Today though, in the middle of it all, my eldest boy sat on my lap and we enjoyed a decidedly ‘unbusy’ ten minutes. He leaned back into me, and I held and rubbed his bare feet in my hands. I’ve always done this, since he was a baby, just as I do with his baby brother now – there is something irresistible about babies’ feet. But today was the first time in a while we had sat in this way and I was shocked at how much bigger he had become. It was one of those moments where I wanted to freeze time, to stop him growing any more and cling onto him just the way he was. It wasn’t a big thing – a nothing moment on the surface. But it was my favorite moment of the day.
Don’t get me wrong. I’m not usually the overly ‘slushy’ sort. Far from it in fact and I don’t buy into the old cliche that we should ‘cherish every moment’ when we have children. There are some moments that are frankly, a bit shit and better forgotten. But as I sat with my almost ‘threenager’ on my lap today, it WAS a moment to cherish, albeit a ‘little thing’. It’s these little things that I am most petrified of forgetting as I grow older, partly because they are easier to forget than say getting married, or a long awaited family holiday but also because they are so readily lost and overlooked in the slog of day-to-day life.

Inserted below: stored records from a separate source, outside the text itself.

(** A stored value is what a fresh handle reads, under its name and no other. *)
Lemma put_inv v disk records key value r v' disk' :
  starts_from v disk.1 records ->
  utf8_valid key = true -> utf8_valid value = true ->
  vault_put key value (v, disk) = (r, (v', disk')) ->
  (exists e, r = Err e /\ disk'.1 = disk.1) \/
  (r = Ok tt /\ exists out records', v' = with_records records' v /\ disk'.1 = Some out /\ vault_bytes (with_records records' v) = Ok out /\
     records_ok (vt_salt v) records' /\
     forall k, reads (vt_salt v) (vt_cipher v) records' k =
               if decide (k = key) then Ok (Some value) else reads (vt_salt v) (vt_cipher v) records k).
Proof.
  intros Hp Hk Hv. unfold vault_put. intros H.
  apply try_cases in H as [(e & [= _ <- <-] & ->)|([] & s1 & [= _ <-] & H)]; [left; eauto|].
  apply try_cases in H as [(e & Hs & ->)|(record & [v1 d1] & Hs & H)]; unfold seal, sbind at 1 in Hs; cbn [sgets fst] in Hs.
  { left. eexists. split; [done|]. unfold try_bind, sbind in Hs. rewrite on_disk_run in Hs.
    destruct (random_array _ _ disk) as [rr d] eqn:Hr. apply random_array_file in Hr as [Hr _]. cbn in Hs.
    destruct rr; injection Hs as _ _ <-; congruence. }
  unfold try_bind, sbind in Hs. rewrite on_disk_run in Hs. destruct (random_array _ _ disk) as [rr d] eqn:Hr.
  apply random_array_file in Hr as [Hr Hn]. cbn in Hs. destruct rr as [nonce|]; [|done]. cbn in Hs.
  destruct (aead_encrypt (vt_cipher v) nonce key value) as [sealed|] eqn:He; [|done]. cbn in Hs. injection Hs as <- <- <-.
  apply (locked_inv _ _ _ records) in H as [(e & -> & H)|(d2 & Hd2 & H)]; [left; eexists; split; [done|congruence]| |by rewrite Hr].
  unfold sbind, update_records, smodify in H. cbn [fst snd] in H. apply persist_inv in H as [-> [(-> & out & Ho & H)|(e & -> & H)]];
    [|left; eexists; split; [done|congruence]].
  cbn [with_records vt_records vt_path vt_salt vt_cipher] in Ho. right. split; [done|].
  exists out, (btree_insert key (mkSealed nonce sealed) records). split; [done|]. split; [done|]. split; [done|]. apply starts_ok in Hp as [Hsalt Hw Hrs].
  split.
  - constructor; [done|by apply btree_insert_wf|]. apply btree_Forall_insert; [|done].
    destruct (record_bytes_ok _ out v Ho (key, mkSealed nonce sealed)) as [part Hpart].
    { apply btree_get_elem, btree_get_insert_eq. }
    cbn in Hpart. case_match eqn:E1; [done|]. case_match eqn:E2; [done|]. apply N.ltb_ge in E1, E2.
    constructor; cbn; [done|lia|by apply Hn|lia].
  - intros k. unfold reads, vault_get. cbn [vt_records vt_cipher]. rewrite btree_get_insert. case_decide; [subst k|done].
    cbn. rewrite (decrypt_encrypt _ _ _ _ _ He). cbn. unfold from_utf8. by rewrite Hv.
Qed.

So I’ve made a ‘resolution’. Not of the usual wine-quitting, calorie-reducing, organic cooking variety. That would be ridiculous. I’m no quitter. I’ve made a resolution to take time to notice and to appreciate ‘the little things’ – the everyday blessings hidden among the chaos, starting with these:
The way I have never been, and will never again be, so needed.

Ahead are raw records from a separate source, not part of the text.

(** What a control server says at a moment. *)
Definition reports_port (control : ControlServer U) (port : N) : Prop :=
  port <> 0%N /\ exists url key status, port_answer url key = Ok (status, Ok port).
Definition reports_ip (control : ControlServer U) (ip : IpAddr) : Prop :=
  exists url key status text, ip_answer url key = Ok (status, Ok text) /\ parse_ip text = Some ip.

(** The ports granted to a tunnel since it last went down; the last event first. *)
Fixpoint granted (target : GluetunTarget) (events : list TunnelEvent) (port : N) : Prop :=
  match events with
  | [] => False
  | TnPoll _ polled _ control :: events => (polled = target /\ reports_port control port) \/ granted target events port
  | TnDown remote query :: events => (is_private_ip remote = true -> from_query query <> target) /\ granted target events port
  | _ :: events => granted target events port
  end.

(** An address the control server gave the tunnel, with a port it granted. *)
Definition given (target : GluetunTarget) (events : list TunnelEvent) (base : Url) : Prop :=
  exists ip port, url_parse (bs "http://" ++ socket_to_string ip port) = Ok base /\ granted target events port /\
    exists now http control, TnPoll now target http control ∈ events /\ reports_ip control ip.

End Runs.

(** ** Facts *)

Lemma pick_set_same {A : Type} target (a : A) p : pick target (set_pick target a p) = a.
Proof. by destruct target. Qed.

Lemma pick_set_other {A : Type} target target' (a : A) p : target' <> target -> pick target' (set_pick target a p) = pick target' p.
Proof. by destruct target, target'. Qed.

Section PollFacts.
Context `{U : UrlLib} `{UP : !UrlParts U} (debug_str : bytes -> bytes) (parse_error_text : ParseError -> bytes).
Context `{C : VaultCipher} `{KF : KeyFiles} `{ME : MasterEnv}.

(** Both endpoints stay. *)
Definition steady (t t' : Tunnels) : Prop :=
  sv_endpoint (tn_serve t') = sv_endpoint (tn_serve t) /\ sv_client (tn_serve t') = sv_client (tn_serve t).

#[global] Instance steady_preorder : PreOrder steady.
Proof. split; [by split|]. intros a b c [] []. split; congruence. Qed.

Lemma steady_endpoint target t t' : steady t t' -> endpoint_for target t' = endpoint_for target t.
Proof. intros [H1 H2]. unfold endpoint_for. by rewrite H1, H2. Qed.

Lemma moves_note target f : moves steady (note target f).
Proof. intros t. unfold note. destruct (f _). by split. Qed.

Lemma moves_tunnel_serve {A : Type} (m : ServeM A) :
  moves (fun s s' => sv_endpoint s' = sv_endpoint s /\ sv_client s' = sv_client s) m -> moves steady (on_tunnel_serve m).
Proof. intros H. apply moves_focus. intros t. apply H. Qed.

Lemma moves_gluetun_api_key target : moves steady (gluetun_api_key target).
Proof.
  unfold gluetun_api_key. apply moves_bind; [apply _|apply moves_gets; apply _|]. intros [value|]; [apply moves_ret; apply _|].
  apply moves_bind; [apply _| |].
  - apply moves_tunnel_serve. intros s. pose proof (moves_open_vault s) as [_ _ _ _ He Hc _ _]. by split.
  - intros [vault|]; [|apply moves_ret; apply _]. apply moves_bind; [apply _| |intros ?; apply moves_ret; apply _]. by apply moves_modify.
Qed.

Lemma endpoint_put_same target e t : endpoint_for target (put_endpoint target e t) = e.
Proof. by destruct target. Qed.

Lemma endpoint_put_other target target' e t : target' <> target -> endpoint_for target' (put_endpoint target e t) = endpoint_for target' t.
Proof. by destruct target, target'. Qed.

(** Every address in the history was there, or is the one observed. *)
Lemma observed_bases now base e o :
  o ∈ ep_dynamic (observe now base e).2 -> ob_base o = base \/ exists o', o' ∈ ep_dynamic e /\ ob_base o' = ob_base o.
Proof.
  unfold observe. destruct (ep_poisoned e); [cbn; eauto|].
  assert (forall o, o ∈ take MAX_DYNAMIC_HISTORY (mkObserved base now :: filter (fun o => ob_base o <> base) (ep_dynamic e)) ->
            ob_base o = base \/ exists o', o' ∈ ep_dynamic e /\ ob_base o' = ob_base o) as H.
  { intros x Hx%elem_of_take. destruct Hx as (i & Hx & _). apply list_elem_of_lookup_2 in Hx.
    apply elem_of_cons in Hx as [->|[_ Hx]%list_elem_of_filter]; [by left|right; eauto]. }
  destruct (ep_dynamic e) as [|front rest] eqn:Ed; [apply H|]. destruct (decide _) as [<-|]; [|apply H]. cbn.
  intros [->|Ho]%elem_of_cons; [by left|]. right. exists o. split; [by apply list_elem_of_further|done].
Qed.

Lemma advertise_effect now target base t :
  steady (put_endpoint target (observe now base (endpoint_for target t)).2 t) (advertise now target base t).2.
Proof.
  unfold advertise, sbind at 1. destruct (observe now base (endpoint_for target t)) as [changed e]. cbn [snd].
  destruct (changed && _); [|by split].
  apply (moves_bind steady); [by apply moves_modify|]. intros _. apply moves_tunnel_serve. intros s.
  pose proof (moves_send EndpointRotated (bs "advertised endpoint is now " ++ url_as_str base) s) as [_ _ _ _ He Hc _]. by split.
Qed.

(** A poll leaves the endpoints, or has one observe what it resolved. *)
Definition polled (control : ControlServer U) (now : Z) (target : GluetunTarget) (t t' : Tunnels) : Prop :=
  steady t t' \/
  exists base key url,
    resolve_base debug_str parse_error_text control base key (o ← last_observed (endpoint_for target t); url_port (ob_base o)) = Ok url /\
    steady (put_endpoint target (observe now url (endpoint_for target t)).2 t) t'.

Lemma steady_put target e t t1 : steady t t1 -> steady (put_endpoint target e t) (put_endpoint target e t1).
Proof. intros [H1 H2]. unfold steady. destruct target; cbn; by rewrite ?H1, ?H2. Qed.

Lemma poll_effect control now target http t :
  polled control now target t (poll_once debug_str parse_error_text control now target http t).2.
Proof.
  unfold poll_once, sbind at 1. cbn [sgets]. destruct (if is_active _ then _ else _) as [control_url|]; [|left; reflexivity].
  unfold sbind at 1. pose proof (moves_gluetun_api_key target t) as H1. destruct (gluetun_api_key target t) as [key t1]. cbn [snd] in H1.
  assert (forall f (n : N), steady t ((let! logged := note target f in sret n) t1).2) as Hn.
  { intros f n. transitivity t1; [exact H1|]. apply (moves_bind steady); [apply moves_note|]. intros ?. apply moves_ret. apply _. }
  destruct key as [key|]; [|left; apply Hn]. unfold sbind at 1. cbn [sgets]. rewrite (steady_endpoint _ _ _ H1).
  destruct (match http with Ok _ => _ | Err _ => _ end) as [url|err] eqn:Er; [|left; apply Hn].
  destruct http as [[]|]; [|done]. right. exists (normalise_base control_url), key, url. split; [done|].
  unfold sbind at 1. pose proof (moves_note target (gluetun_record_ok now) t1) as H2. destruct (note target _ t1) as [recovered t2]. cbn [snd] in H2.
  assert (steady t t2) as Hs by (by transitivity t1). pose proof (advertise_effect now target url t2) as Ha. unfold sbind.
  destruct (advertise now target url t2) as [u t3]. cbn [snd sret] in *. rewrite (steady_endpoint _ _ _ Hs) in Ha.
  etransitivity; [by apply steady_put|exact Ha].
Qed.

(** What a resolved address is made of. *)
Lemma resolve_base_inv control base key fallback url :
  resolve_base debug_str parse_error_text control base key fallback = Ok url ->
  exists ip port, url_parse (bs "http://" ++ socket_to_string ip port) = Ok url /\ reports_ip control ip /\
    (reports_port control port \/ fallback = Some port).
Proof.
  assert (forall (T : Type) (answer : Url -> bytes -> result (N * result T bytes) bytes) path (v : T),
            gluetun_get answer base key path = Ok v -> exists url' status, answer url' key = Ok (status, Ok v)) as Hget.
  { intros T answer path v. unfold gluetun_get. destruct (url_join base path) as [url'|]; [|done]. cbn.
    destruct (answer url' key) as [[status body]|] eqn:E; [|done]. cbn. destruct (_ || _); [done|]. destruct (negb _); [done|].
    destruct body; [|done]. intros [= <-]. eauto. }
  unfold resolve_base. intros (ip & Hip & (port & Hport & Hurl)%rbind_Ok)%rbind_Ok. exists ip, port.
  split; [by destruct (url_parse _); [injection Hurl as <-|]|]. split.
  - unfold public_ip in Hip. apply rbind_Ok in Hip as (text & Ht & Hip%ok_or_Ok). apply Hget in Ht as (url' & status & Ha). unfold reports_ip. eauto 10.
  - unfold forwarded_port in Hport. destruct (gluetun_get port_answer base key _) as [p|] eqn:Ep; cbn in Hport.
    + destruct (N.eqb_spec p 0) as [->|Hz]; [destruct fallback; [injection Hport as ->; by right|done]|]. injection Hport as <-. left.
      split; [done|]. apply Hget in Ep as (url' & status & Ha). eauto.
    + destruct fallback; [injection Hport as ->; by right|done].
Qed.

(** After an observation the address is the current one; it is new when the last was another. *)
Lemma observe_current now base e :
  ep_poisoned e = false ->
  current (observe now base e).2 = Some base /\ (observe now base e).1 = bool_decide (ob_base <$> last_observed e <> Some base).
Proof.
  intros Hp. unfold observe, last_observed. rewrite Hp. destruct (ep_dynamic e) as [|front rest]; [done|].
  cbn. destruct (decide (ob_base front = base)) as [->|Hne]; cbn; split; try done.
  - by rewrite bool_decide_eq_false_2 by (intros H; by apply H).
  - rewrite bool_decide_eq_true_2; [done|]. congruence.
Qed.

Lemma send_tunnel trigger message t :
  exists s, steady t (put_tn_serve s t) /\ (on_tunnel_serve (send trigger message) t).2 = put_tn_serve s t.
Proof.
  unfold on_tunnel_serve, focus. pose proof (moves_send trigger message (tn_serve t)) as [_ _ _ _ He Hc _].
  destruct (send trigger message (tn_serve t)) as [u s]. exists s. by split.
Qed.

End PollFacts.

(** ** What the pollers promise *)

(** [Url::port] of an address with a port, which is that port unless it is the scheme's own. *)
Class UrlPortLaw (U : UrlLib) (UP : UrlParts U) : Prop :=
  port_read : forall ip port u p, url_parse (bs "http://" ++ socket_to_string ip port) = Ok u -> url_port u = Some p -> p = port.

Section Invariant.
Context `{U : UrlLib} `{UP : !UrlParts U} {UL : UrlPortLaw U UP} (debug_str : bytes -> bytes) (parse_error_text : ParseError -> bytes).
Context `{C : VaultCipher} `{KF : KeyFiles} `{ME : MasterEnv}.

(** Every address observed through a tunnel was given to it. *)
Definition well_given (events : list TunnelEvent) (t : Tunnels) : Prop :=
  forall target, ep_poisoned (endpoint_for target t) = false /\ forall o, o ∈ ep_dynamic (endpoint_for target t) -> given target events (ob_base o).

Lemma given_later target ev events base :
  (forall port, granted target events port -> granted target (ev :: events) port) -> given target events base -> given target (ev :: events) base.
Proof.
  intros Hg (ip & port & Hp & Hgr & now & http & control & Hin & Hip). exists ip, port. split_and!; [done|by apply Hg|].
  exists now, http, control. split; [by apply list_elem_of_further|done].
Qed.

Lemma observe_poisoned now base e : ep_poisoned (observe now base e).2 = ep_poisoned e.
Proof. unfold observe. destruct (ep_poisoned e) eqn:E; [done|]. destruct (ep_dynamic e); [done|]. by destruct (decide _). Qed.

Lemma well_given_poll events t now target http control :
  well_given events t ->
  well_given (TnPoll now target http control :: events) (poll_once debug_str parse_error_text control now target http t).2.
Proof.
  intros H target'. destruct (H target') as [Hp Ho].
  assert (forall o, o ∈ ep_dynamic (endpoint_for target' t) -> given target' (TnPoll now target http control :: events) (ob_base o)) as Hold.
  { intros o Hin. apply given_later; [cbn; auto|]. by apply Ho. }
  destruct (poll_effect debug_str parse_error_text control now target http t) as [Hs|(base & key & url & Hr & Hs)];
    rewrite (steady_endpoint target' _ _ Hs); [done|].
  destruct (decide (target' = target)) as [->|Hd]; [|by rewrite endpoint_put_other]. rewrite endpoint_put_same, observe_poisoned. split; [done|].
  intros o [Hb|(o' & Hin & <-)]%observed_bases; [|by apply Hold].
  apply resolve_base_inv in Hr as (ip & port & Hurl & Hip & Hport). rewrite Hb. exists ip, port. split; [done|]. split.
  - destruct Hport as [Hport|Hport]; [by left|]. right. unfold last_observed in Hport. rewrite Hp in Hport.
    destruct (ep_dynamic (endpoint_for target t)) as [|o' rest] eqn:Ed; [done|]. cbn in Hport.
    destruct (Ho o' (list_elem_of_here _ _)) as (ip' & port' & Hurl' & Hg & _). by rewrite (port_read _ _ _ _ Hurl' Hport).
  - exists now, http, control. split; [apply list_elem_of_here|done].
Qed.

Lemma well_given_step events t ev : well_given events t -> well_given (ev :: events) (tunnel_step debug_str parse_error_text t ev).
Proof.
  intros H. destruct ev as [now target http control|remote query|remote query|remote event_type|base]; [by apply well_given_poll|..].
  - assert (well_given (TnRefresh remote query :: events) t) as H'.
    { intros target. destruct (H target) as [Hp Ho]. split; [done|]. intros o Hin. apply given_later; [done|auto]. }
    cbn. unfold gluetun_refresh. by destruct (refuse_public remote).
  - intros target. destruct (H target) as [Hp Ho]. cbn. unfold gluetun_down, refuse_public. destruct (is_private_ip remote) eqn:Er; cbn [snd].
    + change (endpoint_for target (nudge_endpoint _ ?t)) with (endpoint_for target t).
      destruct (decide (target = from_query query)) as [->|Hne].
      * rewrite endpoint_put_same. unfold forget_dynamic. rewrite Hp. cbn. split; [done|]. by intros o ?%elem_of_nil.
      * rewrite endpoint_put_other by done. split; [done|]. intros o Hin. apply given_later; [|auto]. intros port Hg. by split.
    + split; [done|]. intros o Hin. apply given_later; [|auto]. intros port Hg. split; [by rewrite Er|done].
  - assert (well_given (TnWebhook remote event_type :: events) t) as H'.
    { intros target. destruct (H target) as [Hp Ho]. split; [done|]. intros o Hin. apply given_later; [done|auto]. }
    cbn. unfold arr_webhook. destruct (refuse_public remote); [done|]. by case_bool_decide.
  - intros target. destruct (H target) as [Hp Ho]. cbn [tunnel_step]. destruct (decide (target = TunTracker)) as [->|Hne].
    + rewrite endpoint_put_same. unfold set_static. rewrite Hp. cbn. split; [done|]. intros o Hin. apply given_later; [done|auto].
    + rewrite endpoint_put_other by done. split; [done|]. intros o Hin. apply given_later; [done|auto].
Qed.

This is a bit like one of those questions in a job interview where you turn a negative into a positive. At times, being needed can take its toll. It can leave you dog-tired and wondering if you will ever find time for yourself or to just be yourself again. But the truth is, one day I guess we will. And when the house is quiet and unnaturally tidy, and when our boys are men and turn to their ‘other halves’ before us, something tells me I will long for the days where I was needed to ‘kiss it better’ when they fell, or to read them the same story twenty times in a row. So for now at least, I will cherish it.

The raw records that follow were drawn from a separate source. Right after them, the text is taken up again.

Lemma row_step_trans id a b c : row_step id a b -> row_step id b c -> row_step id a c.
Proof.
  intros [H1 H2 H3] [G1 G2 G3]. constructor; [congruence| |].
  - destruct H2 as [H2|(Hn & -> & rec & Hin & Hg & Hk)].
    + destruct G2 as [G2|(Gn & -> & G2)]; [left; congruence|]. right. rewrite H2 in Gn. auto.
    + right. split; [done|]. split; [done|]. exists rec. split; [done|]. split; [done|]. destruct G2 as [G2|(Gn & _)]; congruence.
  - destruct G3 as [G3|G3]; [|by right]. destruct H3 as [H3|(rec & Hin & Hg & Hk & Hs & Hr)]; [left; congruence|].
    right. exists rec. split; [done|]. split; [done|]. rewrite G3. split; [|by split]. destruct G2 as [G2|(Gn & _)]; congruence.
Qed.

#[global] Instance batch_step_preorder : PreOrder batch_step.
Proof.
  split.
  - intros db. constructor; [exists (db_peers db), (db_endpoints db); by destruct db|]. intros id.
    destruct (tb_rows (db_peers db) !! id); constructor. apply row_step_refl.
  - intros a b c [(p & e & Hb) H] [(p' & e' & Hc) G]. constructor; [exists p', e'; subst; by destruct a|].
    intros id. specialize (H id). specialize (G id). destruct H as [r r' H|]; inversion G; subst; constructor.
    by eapply row_step_trans.
Qed.

Lemma update_peer_step id guard set db :
  (forall r, tb_rows (db_peers db) !! id = Some r -> guard r = true -> row_step id r (set r)) ->
  batch_step db (update_peer id guard set db).2.
Proof.
  intros H. unfold update_peer. destruct (tb_rows (db_peers db) !! id) as [r|] eqn:E; [|reflexivity].
  destruct (guard r) eqn:Eg; [|reflexivity]. constructor.
  - exists (mkTable (<[id := set r]> (tb_rows (db_peers db))) (tb_sequence (db_peers db))), (db_endpoints db). by destruct db.
  - intros id'. cbn. destruct (decide (id' = id)) as [->|Hne].
    + rewrite E, lookup_insert_eq. constructor. by apply H.
    + rewrite lookup_insert_ne by done. destruct (tb_rows (db_peers db) !! id'); constructor. apply row_step_refl.
Qed.

Lemma moves_record_endpoints peer_id endpoints via : moves (tables batch_step) (record_endpoints now peer_id endpoints via).
Proof.
  apply moves_fold; [apply _|]. intros _ endpoint _. destruct (parse_enum _); [|apply moves_ret; apply _].
  apply moves_bind; [apply _| |intros ?; apply moves_ret; apply _]. apply moves_query; [apply _|]. intros db.
  destruct (known_peer _ _); [|reflexivity]. constructor; cbn.
  - exists (db_peers db). eexists. by destruct db.
  - intros id. destruct (tb_rows (db_peers db) !! id); constructor. apply row_step_refl.
Qed.

(** The friends as listed still hold the keys they were listed with. *)
Definition listed (peers : list Peer) (db : Db) : Prop :=
  forall p k, p ∈ peers -> p_pubkey p = Some k ->
    forall r, tb_rows (db_peers db) !! p_id p = Some r -> pr_pubkey r = Some k.

Lemma listed_step peers db db' : batch_step db db' -> listed peers db -> listed peers db'.
Proof.
  intros [_ H] Hl p k Hp Hk r' Hr'. specialize (H (p_id p)). rewrite Hr' in H. inversion H as [r ? Hs Hr|]; subst.
  symmetry in Hr. specialize (Hl p k Hp Hk r Hr). destruct Hs as [_ [Hs|(Hn & _)] _]; congruence.
Qed.

Lemma by_pubkey_elem peers k p : by_pubkey peers !! k = Some p -> p ∈ peers /\ p_pubkey p = Some k.
Proof.
  unfold by_pubkey. assert (forall m : gmap bytes Peer, (forall k p, m !! k = Some p -> p_pubkey p = Some k) ->
    foldl (fun m p => match p_pubkey p with Some k => <[k := p]> m | None => m end) m peers !! k = Some p ->
    (p ∈ peers \/ m !! k = Some p) /\ p_pubkey p = Some k) as H.
  { induction peers as [|q peers IH]; intros m Hm Hl; cbn in Hl; [by auto|].
    destruct (p_pubkey q) as [kq|] eqn:Eq.
    - apply IH in Hl as [[Hl|Hl] Hk].
      + split; [left; by apply list_elem_of_further|done].
      + apply lookup_insert_Some in Hl as [[_ ->]|[_ Hl]]; (split; [|done]); [left; apply list_elem_of_here|by right].
      + intros k' p' [[<- <-]|[_ H']]%lookup_insert_Some; [done|by apply Hm].
    - apply IH in Hl as [[Hl|Hl] Hk]; [split; [left; by apply list_elem_of_further|done]|by auto|done]. }
  intros Hl. apply H in Hl as [[Hl|Hl] Hk]; [done|by rewrite lookup_empty in Hl|]. intros ? ?. by rewrite lookup_empty.
Qed.

(** The rows of a friend a record is about hold the record's key. *)
Definition keyed (id : Z) (key : bytes) (db : Db) : Prop :=
  forall r, tb_rows (db_peers db) !! id = Some r -> pr_pubkey r = Some key.

Lemma keyed_step id key db db' : batch_step db db' -> keyed id key db -> keyed id key db'.
Proof.
  intros [_ H] Hk r' Hr'. specialize (H id). rewrite Hr' in H. inversion H as [r ? Hs Hr|]; subst. symmetry in Hr. specialize (Hk r Hr).
  destruct Hs as [_ [Hs|(Hn & _)] _]; congruence.
Qed.

Lemma subject_of_inv peers record ds subject ds' :
  record ∈ batch -> record_good now record -> listed peers ds.1 ->
  subject_of peers presenter record ds = (subject, ds') ->
  batch_step ds.1 ds'.1 /\ (forall id, subject = Some id -> keyed id (er_pubkey record) ds'.1).
Proof.
  intros Hin Hg Hl. unfold subject_of. destruct (by_pubkey peers !! er_pubkey record) as [p|] eqn:E.
  { intros [= <- <-]. split; [reflexivity|]. intros id. destruct (is_revoked p); [done|]. intros [= <-].
    apply by_pubkey_elem in E as [Hp Hk]. intros r. by apply Hl. }
  destruct (match List.find _ _ with Some p => _ | None => _ end); [|intros [= <- <-]; split; [reflexivity|done]].
  intros (bound & [db1 script1] & Hb & H)%sbind_inv. destruct ds as [db script].
  assert (batch_step db db1 /\ (bound = Ok true -> keyed presenter (er_pubkey record) db1)) as [Hs Hk].
  { unfold bind_peer_pubkey, changed in Hb. apply query_inv in Hb as [Hb|(e & -> & ->)]; [|split; [reflexivity|done]].
    pose proof (update_peer_step presenter (fun r => bool_decide (pr_pubkey r = None) || bool_decide (pr_pubkey r = Some (er_pubkey record)))
      (put_pubkey (er_pubkey record)) db) as Hs.
    unfold update_peer in *. destruct (tb_rows (db_peers db) !! presenter) as [r|] eqn:Er.
    2: { injection Hb as <- <-. split; [reflexivity|done]. }
    destruct (bool_decide _ || _) eqn:Eg; injection Hb as <- <-; [|split; [reflexivity|done]]. split.
    - apply Hs. intros r' [= <-] _. constructor; [done| |by left]. apply orb_true_iff in Eg as [Eg|Eg]; apply bool_decide_eq_true in Eg.
      + right. split; [done|]. split; [done|]. by exists record.
      + left. by rewrite Eg.
    - intros _ r' Hr'. cbn in Hr'. rewrite lookup_insert_eq in Hr'. by injection Hr' as <-. }
  injection H as <- <-. split; [done|]. intros id. destruct bound as [[]|]; try done. intros [= <-]. by apply Hk.
Qed.

Lemma ingest_one_step peers st record ds :
  record ∈ batch -> listed peers ds.1 -> batch_step ds.1 (ingest_one now presenter peers st record ds).2.1.
Proof.
  intros Hin Hl. unfold ingest_one. destruct (Lighthouse.verify record) as [[]|] eqn:Hv; [|reflexivity].
  destruct (_ <? _)%Z eqn:Ef; [reflexivity|]. apply Z.ltb_ge in Ef. unfold sbind at 1.
  destruct (subject_of peers presenter record ds) as [subject ds1] eqn:Es.
  apply subject_of_inv in Es as [H1 Hk]; [|done|done|done]. destruct subject as [id|]; [|done]. specialize (Hk id eq_refl).
  match goal with |- context [if ?c then sret (mkIngest (count_stale _) _) else _] => destruct c; [done|] end. unfold sbind at 1.
  pose proof (moves_record_endpoints id (er_endpoints record) (if (id =? presenter)%Z then ViaDirect else ViaGossip) ds1) as H2.
  destruct (record_endpoints _ _ _ _ ds1) as [u ds2]. unfold tables in H2. cbn in H2.
  assert (batch_step ds.1 ds2.1) as H by (by transitivity ds1.1). destruct (record_json record) as [raw|] eqn:Ej; [|done].
  unfold sbind. destruct (set_peer_gossip_record id raw ds2) as [kept ds3] eqn:Ek. cbn. transitivity ds2.1; [done|].
  destruct ds2 as [db2 script2], ds3 as [db3 script3]. apply query_inv in Ek as [Ek|(e & _ & ->)]; [|reflexivity].
  injection Ek as _ <-. apply update_peer_step. intros r Hr _. constructor; [done|by left|]. right. exists record.
  split; [done|]. split; [done|]. cbn. rewrite Ej. split; [|split; [by eexists|done]].
  eapply (keyed_step id _ _ _ H2); [done|exact Hr].
Qed.

Lemma ingest_loop_step peers records st ds :
  (forall r, r ∈ records -> r ∈ batch) -> listed peers ds.1 ->
  batch_step ds.1 (sfold (ingest_one now presenter peers) records st ds).2.1.
Proof.
  revert st ds. induction records as [|record records IH]; intros st ds Hb Hl; cbn; [reflexivity|]. unfold sbind.
  pose proof (ingest_one_step peers st record ds (Hb _ (list_elem_of_here _ _)) Hl) as H.
  destruct (ingest_one now presenter peers st record ds) as [st1 ds1]. cbn in H. transitivity ds1.1; [done|].
  apply IH; [intros r Hr; by apply Hb, list_elem_of_further|by eapply listed_step].
Qed.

Admittedly, our baby is somewhat more innocent than our toddler. But each of them is innocent in their own way. Our baby is innocent in the way he doesn’t yet know there are bad people in the world. He greets everyone he meets with big wide eyes and a gummy grin to match. One day, another child will take a toy from him, or push him at nursery and he will never be quite so innocent again. Our toddler is innocent in that he has very little self-awareness. He loves to dance more than anything in the world. He will find any opportunity to show off his best foot-stomping moves and for him it is a physical impossibility to listen to the end-credits theme tune of any show without leaping up and doing his thing. I’d like to think we will help him to grow and maintain his hilariously confident demeanor. But at some point, probably at school, he will experience his first twinge of self-consciousness and will perhaps try for the first time to ‘conform’ so for now, I will cherish this too.
The list of course goes on.
The warmth of my baby’s skin when I lift him from his cot and he nuzzles into me; the way our eldest drops whatever he is doing at nursery and comes sprinting over the second he spots one of us at pick up; the way I can carry them in one arm, or on my hip and they seem to fit me perfectly; how peaceful they look when they sleep.
Should my memory ever fail me, THESE are the things I want reminding of because really, the little things aren’t all that little.